- _PROBLEM REQUIREMENTS_:
Below are some entries. Repeat exactly the lines from the one with "Definition cpu_irq_enable (s" through the one with "Definition cpu_irq_is_enabled (s", and only those.

□ □ □ □ □

(* ===== verification/Critical.v ===== *)
(** * Critical sections (src/src/ASF/common/utils/interrupt/)

    interrupt_sam_nvic.c and the macros of interrupt_sam_nvic.h: the global
    interrupt flag of the processor with the counter of nested critical
    sections.  Each function is a step of the state. *)

From S2P Require Import Prelude.

(** PRIMASK and the variables; the deprecated copy [g_interrupt_enabled] is the
    last field. *)
Record irq := Irq {
  primask : bool;
  cpu_irq_critical_section_counter : Z;
  cpu_irq_prev_interrupt_state : bool;
  g_interrupt_enabled : bool
}.

Definition cpu_irq_enable (s : irq) : irq :=
  Irq false (cpu_irq_critical_section_counter s) (cpu_irq_prev_interrupt_state s) true.
Definition cpu_irq_disable (s : irq) : irq :=
  Irq true (cpu_irq_critical_section_counter s) (cpu_irq_prev_interrupt_state s) false.
Definition cpu_irq_is_enabled (s : irq) : bool := negb (primask s).

Definition with_counter (n : Z) (s : irq) : irq :=
  Irq (primask s) n (cpu_irq_prev_interrupt_state s) (g_interrupt_enabled s).
Definition with_prev (b : bool) (s : irq) : irq :=
  Irq (primask s) (cpu_irq_critical_section_counter s) b (g_interrupt_enabled s).

Definition cpu_irq_save (s : irq) : bool * irq := (cpu_irq_is_enabled s, cpu_irq_disable s).
Definition cpu_irq_is_enabled_flags (flags : bool) : bool := flags.
Definition cpu_irq_restore (flags : bool) (s : irq) : irq :=
  if cpu_irq_is_enabled_flags flags then cpu_irq_enable s else s.

Definition cpu_irq_enter_critical (s : irq) : irq :=
  let s :=
    if cpu_irq_critical_section_counter s =? 0 then
      if cpu_irq_is_enabled s then with_prev true (cpu_irq_disable s) else with_prev false s
    else s in
  with_counter (u32 (cpu_irq_critical_section_counter s + 1)) s.

Definition cpu_irq_leave_critical (s : irq) : irq :=
  let s := with_counter (u32 (cpu_irq_critical_section_counter s - 1)) s in
  if (cpu_irq_critical_section_counter s =? 0) && cpu_irq_prev_interrupt_state s
  then cpu_irq_enable s else s.

(** ** Nesting *)

Inductive section_op := Enter | Leave.

Definition perform_op (o : section_op) (s : irq) : irq :=
  match o with Enter => cpu_irq_enter_critical s | Leave => cpu_irq_leave_critical s end.

Definition depth_after (d : Z) (o : section_op) : Z := match o with Enter => d + 1 | Leave => d - 1 end.

(** No section is left that has not been entered, none is entered 2^32 deep. *)
Fixpoint nested (d : Z) (ops : list section_op) : Prop :=
  match ops with
  | [] => True
  | o :: ops => 0 <= depth_after d o < 2 ^ 32 /\ nested (depth_after d o) ops
  end.

Definition run_ops (ops : list section_op) (s : irq) : irq := fold_left (fun s o => perform_op o s) ops s.
Definition depth_of (ops : list section_op) : Z := fold_left depth_after ops 0.

(** At depth [d], entered with the flag at [p]. *)
Definition at_depth (p : bool) (d : Z) (s : irq) : Prop :=
  cpu_irq_critical_section_counter s = d /\
  if d =? 0 then primask s = p
  else primask s = true /\ cpu_irq_prev_interrupt_state s = negb p.

Lemma op_depth p d o s : 0 <= d < 2 ^ 32 -> 0 <= depth_after d o < 2 ^ 32 -> at_depth p d s ->
  at_depth p (depth_after d o) (perform_op o s).
Proof.
  intros Hd Hd' [Hc Hp]. unfold at_depth. destruct o; cbn [perform_op depth_after] in *.
  - unfold cpu_irq_enter_critical, cpu_irq_is_enabled. rewrite Hc.
    destruct (Z.eqb_spec (d + 1) 0); [lia|].
    destruct (Z.eqb_spec d 0) as [->|Hne]; [|by rewrite Hc; simpl; rewrite u32_id].
    subst p. destruct (primask s) eqn:E; simpl; rewrite Hc; by repeat split.
  - destruct (Z.eqb_spec d 0); [lia|]. destruct Hp as [Hp1 Hp2].
    unfold cpu_irq_leave_critical. rewrite Hc, u32_id by (unfold is_u32; lia). cbn. rewrite Hp2.
    destruct (Z.eqb_spec (d - 1) 0) as [->|]; [|done]. destruct p; cbn; by repeat split.
Qed.

Lemma run_depth p ops d s : 0 <= d < 2 ^ 32 -> nested d ops -> at_depth p d s ->
  at_depth p (fold_left depth_after ops d) (fold_left (fun s o => perform_op o s) ops s).
Proof.
  revert d s. induction ops as [|o ops IH]; intros d s Hd Hn Hat; cbn [fold_left]; [done|].
  destruct Hn as [Ho Hn]. by apply IH; [|done|apply op_depth].
Qed.

(** Critical sections nest: inside any of them interrupts are off, and leaving
    the outermost one restores the interrupt flag as it was when that was
    entered, on or off. *)
Theorem critical_sections_nest ops s : cpu_irq_critical_section_counter s = 0 -> nested 0 ops ->
  cpu_irq_critical_section_counter (run_ops ops s) = depth_of ops /\
  primask (run_ops ops s) = (if depth_of ops =? 0 then primask s else true).
Proof.
  intros Hs Hn. assert (at_depth (primask s) 0 s) as H0 by done.
  destruct (run_depth (primask s) ops 0 s) as [Hc Hp]; [lia|done..|].
  fold (run_ops ops s) (depth_of ops) in Hc, Hp. split; [done|].
  by destruct (depth_of ops =? 0); [|apply Hp].
Qed.

Lemma critical_sections_nest_witness :
  let s := Irq false 0 false true in let ops := [Enter; Enter; Leave; Leave] in
  nested 0 ops /\
  (cpu_irq_critical_section_counter (run_ops ops s) = depth_of ops /\
   primask (run_ops ops s) = (if depth_of ops =? 0 then primask s else true)).
Proof. split; [simpl; lia|]. apply (critical_sections_nest [Enter; Enter; Leave; Leave]); [done|simpl; lia]. Defined.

□ □ □ □ □

- _FINISHED EXERCISE_:
Definition cpu_irq_enable (s : irq) : irq :=
  Irq false (cpu_irq_critical_section_counter s) (cpu_irq_prev_interrupt_state s) true.
Definition cpu_irq_disable (s : irq) : irq :=
  Irq true (cpu_irq_critical_section_counter s) (cpu_irq_prev_interrupt_state s) false.
Definition cpu_irq_is_enabled (s : irq) : bool := negb (primask s).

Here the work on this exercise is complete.